Dispute ensued over whether such material may transfer diseases. There have been several reports published describing the transmission of bacterial (Eastlund 2006) and viral infections (Eastlund 2005), including human immunodeficiency virus type 1—HIV-1, hepatitis C virus (Conrad et al. 1995; CDC 2011) with bone allografts procured and processed under aseptic conditions and preserved by freezing. Moreover, there have been publications proving that durability of such bone grafts deteriorates over the preparation process and, above all, during radiation-sterilisation (Pelker et al. 1993; Cornu et al. 2000).
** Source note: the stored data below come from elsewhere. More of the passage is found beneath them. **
(* ===== verification/IpVersions.v ===== *)
(** * IP versions of a load balancer (load_balancer.go)

    The IP version of the endpoint and of the listeners and backend sets, from
    the IP families of the service and the subnets of load balancer and nodes. *)
From stdpp Require Import base tactics list gmap sets strings.
From S2P Require Import Prelude GoStrings Types Annotations Names Spec.

(** ** Subnets *)

(** Whether an IPv6 (or IPv4) CIDR block is found in one subnet; the reference
    [*subnet.Ipv6CidrBlock] panics when the field is nil and the list of blocks
    is empty but not nil. *)
Definition subnet_supports (subnet : Subnet) (ipVersion : string) : outcome bool :=
  if decide (ipVersion = IPv6) then
    if decide (subnet_Ipv6CidrBlock subnet = None ∧ subnet_Ipv6CidrBlocks subnet = None) then Ret false
    else if decide (0 < length (default [] (subnet_Ipv6CidrBlocks subnet))) then Ret true
    else block ← deref (subnet_Ipv6CidrBlock subnet); mret (bool_decide (block ≠ ""))
  else match subnet_CidrBlock subnet with
       | Some block => Ret (negb (Contains block "null"))
       | None => Ret false
       end.

Definition no_cidr_error (subnet : Subnet) (ipVersion : string) : error :=
  if decide (ipVersion = IPv6)
  then Errorf "subnet with id %s does not have an ipv6 cidr block" [subnet_Id subnet]
  else Errorf "subnet with id %s does not have an ipv4 cidr block" [subnet_Id subnet].

(** The loop over the subnets; [err] is the error of the last subnet seen. *)
Fixpoint check_subnets (subnets : list (option Subnet)) (ipVersion : string) (err : option error)
    : outcome (option error) :=
  match subnets with
  | [] => Ret err
  | None :: rest => check_subnets rest ipVersion err
  | Some subnet :: rest =>
      ok ← subnet_supports subnet ipVersion;
      if (ok : bool) then mret None
      else check_subnets rest ipVersion (Some (no_cidr_error subnet ipVersion))
  end.

(** The result is the returned [error], nil when some subnet has the family. *)
Definition checkSubnetIpFamilyCompatibility (subnets : list (option Subnet)) (ipVersion : string)
    : outcome (option error) := check_subnets subnets ipVersion None.

(** ** Versions *)

(** Return the error [err], wrapped, if there is one. *)
Definition require {A} (err : option error) (ipVersion : string) (k : outcome A) : outcome A :=
  match err with
  | Some e => Err (Wrap e "subnet does not have %s CIDR blocks" [ipVersion])
  | None => k
  end.

Definition noCidrForLb : error :=
  Errorf "subnet does not have IPv4 or IPv6 cidr, can't create loadbalancer" [].

(** The source names the versions by local strings first and translates them at
    the end; a single-stack service of an unknown family has the version "". *)
Definition getLbEndpointIpVersion (ipFamilies : list string) (ipFamilyPolicy : string)
    (lbSubnets : list (option Subnet)) : outcome string :=
  errIPv6Subnet ← checkSubnetIpFamilyCompatibility lbSubnets IPv6;
  errIPv4Subnet ← checkSubnetIpFamilyCompatibility lbSubnets IPv4;
  if decide (ipFamilyPolicy = IPFamilyPolicySingleStack) then
    family ← index ipFamilies 0;
    if decide (family = IPv6) then require errIPv6Subnet IPv6 (mret IPv6)
    else if decide (family = IPv4) then require errIPv4Subnet IPv4 (mret IPv4)
    else mret ""
  else if decide (ipFamilyPolicy = IPFamilyPolicyRequireDualStack) then
    require errIPv6Subnet IPv6 (require errIPv4Subnet IPv4 (mret IPv4AndIPv6))
  else if decide (ipFamilyPolicy = IPFamilyPolicyPreferDualStack) then
    match errIPv4Subnet, errIPv6Subnet with
    | Some _, Some _ => Err noCidrForLb
    | None, Some _ => mret IPv4
    | Some _, None => mret IPv6
    | None, None => mret IPv4AndIPv6
    end
  else mret IPv4.

Definition getLbListenerBackendSetIpVersion (ipFamilies : list string) (ipFamilyPolicy : string)
    (nodeSubnets : list (option Subnet)) : outcome (list string) :=
  errIPv6Subnet ← checkSubnetIpFamilyCompatibility nodeSubnets IPv6;
  errIPv4Subnet ← checkSubnetIpFamilyCompatibility nodeSubnets IPv4;
  if decide (ipFamilyPolicy = IPFamilyPolicySingleStack) then
    family ← index ipFamilies 0;
    if decide (family = IPv6) then require errIPv6Subnet IPv6 (mret [IPv6])
    else if decide (family = IPv4) then require errIPv4Subnet IPv4 (mret [IPv4])
    else mret [IPv4]
  else if decide (ipFamilyPolicy = IPFamilyPolicyRequireDualStack) then
    require errIPv6Subnet IPv6 (require errIPv4Subnet IPv4 (mret [IPv4; IPv6]))
  else if decide (ipFamilyPolicy = IPFamilyPolicyPreferDualStack) then
    match errIPv6Subnet, errIPv4Subnet with
    | Some _, Some _ => Err noCidrForLb
    | Some _, None => mret [IPv4]
    | None, Some _ => mret [IPv6]
    | None, None => mret [IPv4; IPv6]
    end
  else mret [IPv4].
(* ===== verification/LoadBalancerFacts.v ===== *)
(** * A load balancer reaches its specification

    What the update relies on from the load balancing service ([LbLaws]), and the
    theorem that a successful update leaves the load balancer as the
    specification says.  [memory_lb_laws] is a service in memory with the laws. *)
From stdpp Require Import base tactics list gmap sets strings.
From S2P Require Import Prelude GoStrings GoSort Types Annotations Names Diff Actions SecurityLists SecurityListManager Spec IpVersions SpecFacts LoadBalancer.

(** ** The configuration of a load balancer *)

(** What the service shows of a load balancer. *)
Record LbView {RS : Type} := {
  v_BackendSets : gmap string GenericBackendSetDetails;
  v_Listeners : gmap string GenericListener;
  v_RuleSets : gmap string RS;
  v_Nsgs : list string;
  v_ShapeName : option string;
  v_ShapeDetails : option GenericShapeDetails;
  v_IpVersion : option string;
}.
Arguments LbView : clear implicits.

Section view.
Context {RS : Type}.

Definition with_backend_set (v : LbView RS) (n : string) (o : option GenericBackendSetDetails) : LbView RS := {|
  v_BackendSets := partial_alter (λ _, o) n (v_BackendSets v); v_Listeners := v_Listeners v;
  v_RuleSets := v_RuleSets v; v_Nsgs := v_Nsgs v; v_ShapeName := v_ShapeName v;
  v_ShapeDetails := v_ShapeDetails v; v_IpVersion := v_IpVersion v |}.
Definition with_listener (v : LbView RS) (n : string) (o : option GenericListener) : LbView RS := {|
  v_BackendSets := v_BackendSets v; v_Listeners := partial_alter (λ _, o) n (v_Listeners v);
  v_RuleSets := v_RuleSets v; v_Nsgs := v_Nsgs v; v_ShapeName := v_ShapeName v;
  v_ShapeDetails := v_ShapeDetails v; v_IpVersion := v_IpVersion v |}.
Definition with_rule_set (v : LbView RS) (n : string) (o : option RS) : LbView RS := {|
  v_BackendSets := v_BackendSets v; v_Listeners := v_Listeners v;
  v_RuleSets := partial_alter (λ _, o) n (v_RuleSets v); v_Nsgs := v_Nsgs v;
  v_ShapeName := v_ShapeName v; v_ShapeDetails := v_ShapeDetails v; v_IpVersion := v_IpVersion v |}.
Definition with_nsgs (v : LbView RS) (nsgs : list string) : LbView RS := {|
  v_BackendSets := v_BackendSets v; v_Listeners := v_Listeners v; v_RuleSets := v_RuleSets v;
  v_Nsgs := nsgs; v_ShapeName := v_ShapeName v; v_ShapeDetails := v_ShapeDetails v;
  v_IpVersion := v_IpVersion v |}.
Definition with_shape (v : LbView RS) (name : option string) (details : option GenericShapeDetails)
    : LbView RS := {|
  v_BackendSets := v_BackendSets v; v_Listeners := v_Listeners v; v_RuleSets := v_RuleSets v;
  v_Nsgs := v_Nsgs v; v_ShapeName := name; v_ShapeDetails := details; v_IpVersion := v_IpVersion v |}.
Definition with_ip_version (v : LbView RS) (ver : string) : LbView RS := {|
  v_BackendSets := v_BackendSets v; v_Listeners := v_Listeners v; v_RuleSets := v_RuleSets v;
  v_Nsgs := v_Nsgs v; v_ShapeName := v_ShapeName v; v_ShapeDetails := v_ShapeDetails v;
  v_IpVersion := Some ver |}.

(** The configuration a [GenericLoadBalancer] read from the service shows. *)
Definition view_of (lb : GenericLoadBalancer RS) : LbView RS := {|
  v_BackendSets := lb_BackendSets lb; v_Listeners := lb_Listeners lb; v_RuleSets := lb_RuleSets lb;
  v_Nsgs := default [] (lb_NetworkSecurityGroupIds lb); v_ShapeName := lb_ShapeName lb;
  v_ShapeDetails := lb_ShapeDetails lb; v_IpVersion := lb_IpVersion lb |}.
End view.
(** The managed group is deleted when its id and etag are known. *)
Definition delete_managed_nsg (mode : string) (frontendNsgId : string) (etag : option string) : M W () :=
  match etag with
  | Some etag => if decide (mode = NSG ∧ frontendNsgId ≠ "") then deleteNsg frontendNsgId etag else mret ()
  | None => mret ()
  end.

Definition delete_locked cp (site : nat) service : M W () :=
  let name := GetLoadBalancerName (cp_prefixEnv cp) service in
  let uid := svc_UID service in
  '(mode, _) ← wrapM (lift (getRuleManagementMode service)) "failed to get rule management mode" [];
  _ ← wrapM (getLoadBalancerProvider service) "Unable to get Load Balancer Client." [];
  lb ← wrapM (find_load_balancer cp service) "get load balancer %q by name" [name];
  match lb with
  | None =>
      if decide (mode = NSG) then
        '(frontendNsgId, etag) ← wrapM (getFrontendNsgByName (generateNsgName service)
             (getLoadBalancerCompartment service (cp_CompartmentID cp)) (cp_VCNID cp) uid)
             "failed to get frontend NSG" [];
        delete_managed_nsg mode frontendNsgId etag
      else mret ()
  | Some lb =>
      id ← lift (deref (lb_Id lb));
      '(frontendNsgId, etag) ←
        (if decide (mode = NSG) then attached_frontend_nsg uid (default [] (lb_NetworkSecurityGroupIds lb))
         else mret ("", None));
      _ ← (if decide (mode ≠ ManagementModeNone)
           then cleanupSecurityRulesForLoadBalancerDelete cp site lb service name frontendNsgId else mret ());
      workReqID ← wrapM (DeleteLoadBalancer_call id) "delete load balancer %q" [id];
      _ ← wrapM (await workReqID) "awaiting deletion of load balancer %q" [name];
      delete_managed_nsg mode frontendNsgId etag
  end.

Definition EnsureLoadBalancerDeleted cp (site : nat) service : M (loadBalancerLocks * W) () :=
  with_lock (lock_name service) (delete_locked cp site service).
End handlers.
(** The name under which the load balancer of a service is found. *)
Definition named_lb cp service w : option string :=
  lb_named w (getLoadBalancerType service) (getLoadBalancerCompartment service (cp_CompartmentID cp))
    (GetLoadBalancerName (cp_prefixEnv cp) service).

(** The backend sets of the load balancer before. *)
Definition old_sets cp service w : gmap string GenericBackendSetDetails :=
  match named_lb cp service w with Some id => v_BackendSets (lb_view w id) | None => ∅ end.

Lemma named_lb_kept cp service w w' :
  lbs_kept lb_view lb_named w w' →
  named_lb cp service w' = named_lb cp service w ∧ old_sets cp service w' = old_sets cp service w ∧
  ∀ id, lb_view w' id = lb_view w id.
Proof.
  intros [Hv Hn]. unfold old_sets, named_lb. rewrite Hn. split_and!; [done| |done].
  destruct (lb_named _ _ _ _); [|done]. by rewrite Hv.
Qed.

Lemma ensure_updated_meets cp site service nodes id lb (spec : LBSpec (RS := RS)) w status w' :
  lb_Id lb = Some id → lb_view w id = view_of lb → lb_wf (view_of lb) → spec_wf spec →
  spec_Type spec = st_type lb_storage →
  ensure_updated cp site service nodes lb spec w = (Ret (Some status), w') →
  lb_meets (lb_BackendSets lb) (spec_with spec (lb_SubnetIds lb) (spec_NetworkSecurityGroupIds spec))
    (lb_view w' id).
Proof.
  intros Hid Hw [Hsets Hnames] (Hssets & Hsnames & Hrules & Hvers) Ht Hr. unfold ensure_updated in Hr.
  apply M_bind_Ret_inv in Hr as ([] & w1 & H1 & Hr). injection H1 as _ <-.
  apply M_bind_Ret_inv in Hr as (spec' & w1 & H1 & Hr). injection H1 as <- <-.
  apply M_bind_Ret_inv in Hr as ([] & w1 & H1 & Hr).
  assert (lb_view w1 id = view_of lb) as Hw1.
  { rewrite <-Hw. destruct (requiresCertificate service); [|by injection H1 as <-].
    by apply wrapM_Ret_inv, certificates_keep in H1 as [Hv _]. }
  apply M_bind_Ret_inv in Hr as (part & w2 & H2 & Hr). injection H2 as _ <-. destruct part; [done|].
  apply M_bind_Ret_inv in Hr as ([] & w3 & H3 & Hr).
  apply M_bind_Ret_inv in Hr as (skip & w4 & H4 & Hr). injection H4 as _ <-.
  apply M_bind_Ret_inv in Hr as (st & w4 & H4 & Hr). injection H4 as _ <-. injection Hr as _ <-.
  by eapply (updateLoadBalancer_reaches id lb).
Qed.

Lemma ensure_locked_meets cp site service clusterNodes w status w' :
  valid_ports service → getLoadBalancerType service = st_type lb_storage →
  (∀ id, named_lb cp service w = Some id → lb_wf (lb_view w id)) →
  ensure_locked cp site service clusterNodes w = (Ret (Some status), w') →
  ∃ id s subnets nsgs, desired_spec cp service clusterNodes s ∧ nsgs_for service s nsgs ∧
    match named_lb cp service w with Some old => id = old | None => named_lb cp service w' = Some id end ∧
    lb_meets (old_sets cp service w) (spec_with s subnets nsgs) (lb_view w' id) ∧ lb_wf (lb_view w' id).
Proof.
  intros Hports Htype Hwf Hr. unfold ensure_locked in Hr.
  apply M_bind_Ret_inv in Hr as (nodes & w1 & H1 & Hr). injection H1 as Hnodes <-.
  apply M_bind_Ret_inv in Hr as (token & w1 & H1%wrapM_Ret_inv%getLoadBalancerProvider_keeps & Hr).
  apply M_bind_Ret_inv in Hr as (lb & w2 & Hlb & Hr).
  pose proof (find_load_balancer_spec _ _ _ _ _ Hlb) as Hfind. apply find_load_balancer_keeps in Hlb.
  apply M_bind_Ret_inv in Hr as ([] & w3 & H3 & Hr).
  assert (kept lb_view lb_named nsg_tags w2 w3) as H3'.
  { destruct lb as [lb|]; [|by injection H3 as <-].
    destruct (decide _); [by apply checkPending_keeps in H3|by injection H3 as <-]. }
  apply M_bind_Ret_inv in Hr as (s & w4 & H4 & Hr).
  pose proof (handler_spec_inv _ _ _ _ _ _ _ _ H4) as (subnets & ssl & vers & Hvers & Hs).
  apply handler_spec_keeps in H4.
  apply M_bind_Ret_inv in Hr as (spec & w5 & H5 & Hr).
  pose proof (ensure_nsgs_spec _ _ _ _ _ _ _ H5) as (nsgs & -> & Hnsgs). apply ensure_nsgs_keeps in H5.
  assert (lbs_kept lb_view lb_named w w1) as Hk1 by (by destruct H1 as (? & ? & _)).
  assert (kept lb_view lb_named nsg_tags w1 w4) as (? & ? & _) by (by do 2 (etrans; [done|])).
  assert (lbs_kept lb_view lb_named w w5) as Hk by (trans w1; [done|]; by trans w4).
  destruct (named_lb_kept cp service _ _ Hk1) as (Hn1 & _ & Hv1).
  destruct (named_lb_kept cp service _ _ Hk) as (_ & _ & Hv). fold (named_lb cp service w1) in Hfind.
  rewrite Hn1 in Hfind. clear Hk Hk1 H1 Hlb H3 H3' H4 H5.
  assert (desired_spec cp service clusterNodes s) as Hdes by (by repeat eexists).
  pose proof (NewLBSpec_wf _ _ _ _ _ _ _ _ _ _ _ _ _ Hports Hvers Hs) as Hswf.
  apply NewLBSpec_inv in Hs as (_ & _ & _ & _ & _ & _ & _ & _ & _ & Hsvc & _ & Hty & Hname & Hcomp & _).
  rewrite <-Hty in Htype.
  unfold old_sets. destruct lb as [lb|].
  - destruct Hfind as (id & Hid & Hnamed & Hview). rewrite Hnamed. rewrite Hv1 in Hview.
    specialize (Hwf id Hnamed). rewrite <-Hview in Hwf |- *.
    apply (ensure_updated_meets _ _ _ _ id) in Hr; [|done|by rewrite Hv|done..].
    exists id, s, (lb_SubnetIds lb), nsgs. split_and!; [done..|].
    eapply meets_wf; [|..|exact Hr]; [apply Hwf|exact Hswf].
  - rewrite Hfind. apply M_bind_Ret_inv in Hr as (st & w6 & Hc & Hr). injection Hr as _ <-.
    apply ensure_created_meets in Hc as (id & Hm & Hn); [|done..]. simpl in Hn. rewrite Hsvc, Hname, Hcomp in Hn.
    exists id, s, (spec_Subnets s), nsgs. split_and!; [done..|].
    eapply meets_wf; [|..|exact Hm]; [done|exact Hswf].
Qed.

(** C1: when [EnsureLoadBalancer] answers a status, the
    service has the load balancer its specification asks for: the one that existed
    before or a new one under its name, with exactly the backend sets, listeners and
    rule sets of the specification derived from the service and its nodes (each the
    desired one, as the service stores it, or found in sync with it), its network security groups with the
    managed one, its shape and its IP version.  The load balancer is again one that
    the handlers can compare, so the property carries over to the next call. *)
Theorem EnsureLoadBalancer_converges cp site service clusterNodes locks w status st' :
  valid_ports service → getLoadBalancerType service = st_type lb_storage →
  (∀ id, named_lb cp service w = Some id → lb_wf (lb_view w id)) →
  EnsureLoadBalancer cp site service clusterNodes (locks, w) = (Ret (Some status), st') →
  ∃ id s subnets nsgs, desired_spec cp service clusterNodes s ∧ nsgs_for service s nsgs ∧
    match named_lb cp service w with Some old => id = old | None => named_lb cp service st'.2 = Some id end ∧
    lb_meets (old_sets cp service w) (spec_with s subnets nsgs) (lb_view st'.2 id) ∧ lb_wf (lb_view st'.2 id).
Proof.
  intros Hports Htype Hwf Hr. unfold EnsureLoadBalancer in Hr.
  apply M_bind_Ret_inv in Hr as ([] & [locks1 w1] & H1 & Hr). unfold unlocked in H1.
  destruct (check_service_exists service w) as [o w1'] eqn:E. injection H1 as -> <- <-.
  apply check_service_exists_keeps in E as (Hv & Hn & _).
  destruct (named_lb_kept cp service w w1') as (Hn1 & Ho1 & Hv1); [by split|].
  unfold with_lock in Hr. destruct (TryAcquire locks _) as [[] locks2]; [|done].
  destruct (ensure_locked cp site service clusterNodes w1') as [o w'] eqn:E. injection Hr as -> <-.
  apply ensure_locked_meets in E; [by rewrite Hn1, Ho1 in E|done|done|].
  intros id Hid. rewrite Hn1 in Hid. rewrite Hv1. by apply Hwf.
Qed.

(** ** EnsureLoadBalancerDeleted *)

Abbreviation managed service := (Some (Some (managed_tags (svc_UID service)))).

Lemma getFrontendNsg_managed id uid w front etag w' :
  getFrontendNsg id uid w = (Ret (front, etag), w') → front ≠ "" →
  nsg_tags w front = Some (Some (managed_tags uid)).
Proof.
  intros Hr Hf. apply M_bind_Ret_inv in Hr as ([g e] & w1 & Hg & Hr).
  destruct (GetNsg_tags _ _ _ _ _ Hg) as [Hid Ht].
  destruct e as [e|]; [|by injection Hr as <-]. case_decide as Hm; [|by injection Hr as <-].
  injection Hr as <- _ _. rewrite Hid. simpl. by rewrite Ht, Hm.
Qed.

Lemma first_frontend_nsg_managed uid nsgs w front etag w' :
  first_frontend_nsg uid nsgs w = (Ret (front, etag), w') → front ≠ "" →
  nsg_tags w front = Some (Some (managed_tags uid)).
Proof.
  revert w. induction nsgs as [|g nsgs IH]; intros w Hr Hf; simpl in Hr; [by injection Hr as <-|].
  apply M_bind_Ret_inv in Hr as ([front' e] & w1 & Hg & Hr). case_decide as Hne.
  - injection Hr as -> _ _. by eapply getFrontendNsg_managed.
  - apply getFrontendNsg_keeps in Hg as (_ & _ & Ht). rewrite <-Ht. by apply IH.
Qed.

Lemma attached_frontend_nsg_managed uid nsgs w front etag w' :
  attached_frontend_nsg uid nsgs w = (Ret (front, etag), w') → front ≠ "" →
  nsg_tags w front = Some (Some (managed_tags uid)).
Proof.
  revert w. induction nsgs as [|g nsgs IH]; intros w Hr Hf; simpl in Hr; [by injection Hr as <-|].
  apply M_bind_Ret_inv in Hr as (r & w1 & Ht & Hr). unfold try in Ht.
  destruct (getFrontendNsg g uid w) as [o w2] eqn:E.
  pose proof (getFrontendNsg_keeps _ _ _ _ _ E) as (_ & _ & Hk).
  destruct o as [[front' e]|err|]; [..|done]; injection Ht as <- <-.
  - case_decide as Hne; [|rewrite <-Hk; by apply IH]. injection Hr as -> _ _.
    by eapply getFrontendNsg_managed.
  - rewrite decide_False in Hr by naive_solver. rewrite <-Hk. by apply IH.
Qed.

(** Groups are as before, except that managed groups of the service may be gone. *)
Definition groups_kept service w w' : Prop :=
  ∀ g, nsg_tags w' g = nsg_tags w g ∨ nsg_tags w g = managed service ∧ nsg_tags w' g = None.

Lemma delete_managed_nsg_spec service mode front etag w w' :
  (front ≠ "" → nsg_tags w front = managed service) →
  delete_managed_nsg mode front etag w = (Ret (), w') →
  lbs_kept lb_view lb_named w w' ∧ groups_kept service w w'.
Proof.
  intros Hf Hr. unfold delete_managed_nsg in Hr.
  destruct etag as [etag|]; [|injection Hr as <-; split; [done|by intros g; left]].
  case_decide as Hd; [|injection Hr as <-; split; [done|by intros g; left]].
  apply M_bind_Ret_inv in Hr as (r & w1 & Hr & Hw). injection Hw as <-.
  split; [by eapply DeleteNsg_frame|]. intros g. rewrite (DeleteNsg_law _ _ _ _ _ Hr g).
  case_decide as Hg; [|by left]. subst g. right. split; [|done]. apply Hf, Hd.
Qed.

Lemma cleanup_keeps cp site lb service name front :
  keeps (cleanupSecurityRulesForLoadBalancerDelete (RS := RS) cp site lb service name front).
Proof.
  unfold cleanupSecurityRulesForLoadBalancerDelete, cleanup_listener. frames;
    eauto using subnets_keep, node_subnets_keep, removeBackendSecurityGroupRules_keeps.
  apply managers_keep.
Qed.

Lemma groups_kept_after service w1 w2 w3 :
  (∀ g, nsg_tags w2 g = nsg_tags w1 g) → groups_kept service w2 w3 → groups_kept service w1 w3.
Proof. intros Hk Hg g. specialize (Hg g). by rewrite Hk in Hg. Qed.

Lemma delete_locked_spec cp site service w w' :
  delete_locked cp site service w = (Ret (), w') →
  (∀ t c n, lb_named w' t c n =
     if decide (is_Some (named_lb cp service w) ∧ lb_named w t c n = named_lb cp service w)
     then None else lb_named w t c n) ∧
  groups_kept service w w'.
Proof.
  intros Hr. unfold delete_locked in Hr.
  apply M_bind_Ret_inv in Hr as ([mode mn] & w1 & H1 & Hr). apply wrapM_Ret_inv in H1. injection H1 as _ <-.
  apply M_bind_Ret_inv in Hr as (token & w1 & H1%wrapM_Ret_inv%getLoadBalancerProvider_keeps & Hr).
  apply M_bind_Ret_inv in Hr as (lb & w2 & Hlb%wrapM_Ret_inv & Hr).
  pose proof (find_load_balancer_spec _ _ _ _ _ Hlb) as Hfind. apply find_load_balancer_keeps in Hlb.
  assert (kept lb_view lb_named nsg_tags w w2) as (Hv & Hn & Ht) by (by trans w1). cbv zeta in Hfind.
  destruct H1 as (_ & Hn1 & _). rewrite Hn1 in Hfind. fold (named_lb cp service w) in Hfind. clear Hlb.
  destruct lb as [lb|].
  - destruct Hfind as (id & Hid & Hnamed & _). rewrite Hnamed.
    apply M_bind_Ret_inv in Hr as (id' & w3 & H3 & Hr). rewrite Hid in H3. injection H3 as <- <-.
    apply M_bind_Ret_inv in Hr as ([front etag] & w3 & H3 & Hr).
    assert (kept lb_view lb_named nsg_tags w2 w3 ∧ (front ≠ "" → nsg_tags w2 front = managed service))
      as [Hk3 Hf].
    { destruct (decide (mode = NSG)); [|by injection H3 as <- _ <-].
      split; [by eapply attached_frontend_nsg_keeps|by eapply attached_frontend_nsg_managed]. }
    apply M_bind_Ret_inv in Hr as ([] & w4 & H4 & Hr).
    assert (kept lb_view lb_named nsg_tags w2 w4) as (_ & Hn4 & Ht4).
    { trans w3; [done|].
      destruct (decide (mode ≠ ManagementModeNone)); [by apply cleanup_keeps in H4|by injection H4 as <-]. }
    apply M_bind_Ret_inv in Hr as (wr & w5 & H5%wrapM_Ret_inv & Hr).
    apply M_bind_Ret_inv in Hr as ([] & w6 & H6%wrapM_Ret_inv & Hr).
    destruct (Delete_law _ _ _ _ _ H5 H6) as [Hn6 Ht6].
    apply (delete_managed_nsg_spec service) in Hr as [[_ Hn'] Hg];
      [|intros Hne; rewrite Ht6, Ht4; by apply Hf]. split.
    + intros t c n. rewrite Hn', Hn6, Hn4, Hn. apply decide_ext. naive_solver.
    + eapply groups_kept_after; [|done]. intros g. by rewrite Ht6, Ht4, Ht.
  - rewrite Hfind. assert (lbs_kept lb_view lb_named w2 w' ∧ groups_kept service w2 w') as [[_ Hn'] Hg].
    { destruct (decide (mode = NSG)); [|injection Hr as <-; split; [done|by intros g; left]].
      apply M_bind_Ret_inv in Hr as ([front etag] & w3 & H3%wrapM_Ret_inv & Hr).
      pose proof (getFrontendNsgByName_keeps _ _ _ _ _ _ _ H3) as (Hv3 & Hn3 & Ht3).
      apply (delete_managed_nsg_spec service) in Hr as [Hl Hg].
      - split; [trans w3; [by split|done]|by eapply groups_kept_after].
      - intros Hne. rewrite Ht3. unfold getFrontendNsgByName in H3.
        apply M_bind_Ret_inv in H3 as (r & w4 & Hl & H3).
        assert (∀ g, nsg_tags w4 g = nsg_tags w2 g) as Ht4.
        { eapply frames_try in Hl; [|apply ListNsg_frame]. apply Hl. }
        destruct r as [err|nsgs]; [by injection H3 as <-|].
        rewrite <-Ht4. by eapply first_frontend_nsg_managed. }
    split; [|by eapply groups_kept_after].
    intros t c n. rewrite Hn', Hn, decide_False; [done|]. by intros [[? ?] _].
Qed.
Other studies (Dziedzic-Goclawska et al. 2005; Kaminski et al. 2012a, b), as well as the presented case report, proved that the concerns are groundless. Frozen bone grafts radiation-sterilised even with as high dose as 35 kGy were entirely safe for the recipient’s health and its structure provided excellent scaffold for the new bone formed in the process of osteoinduction. This is only one of possible grafting materials for reconstruction of extremely atrophic alveolar ridge.

Due to the lack of the permission of the bioethics committee it was impossible to perform the bone biopsy at the area of implantation. Marked bleeding observed during implant embedment indicating revascularisation was the only unbiased proof of the graft incorporation and remodelling.

Authors’ own experience implied that the size of the grafted block should be only slightly bigger than necessary to embed implants, because bone atrophy was found only at the margin of the allograft and around the securing screws. The material may be ordered in any shape and size and adjusted to the form of the recipient site, which provides an advantage over autograft material and seems to possess comparable biological properties.

The authors would like to emphasise the need of obtaining normal stability of the graft, i.e. durable fixation with screws, sealing the donor/recipient site borderline with bone shavings as well as covering the operational site with PRF membranes, which are a concentrate of growth factors such as: three pro-inflammatory cytokines (IL-1beta, IL-6, and TNF-alpha), an anti-inflammatory cytokine (IL-4), and a key growth promoter of angiogenesis (VEGF) and hence accelerate reorganisation of the graft (Dohan et al. 2006). It is also important to cover the wound with an unstretched mucous membrane to avoid its abrasion and exposing the allograft to the oral environment.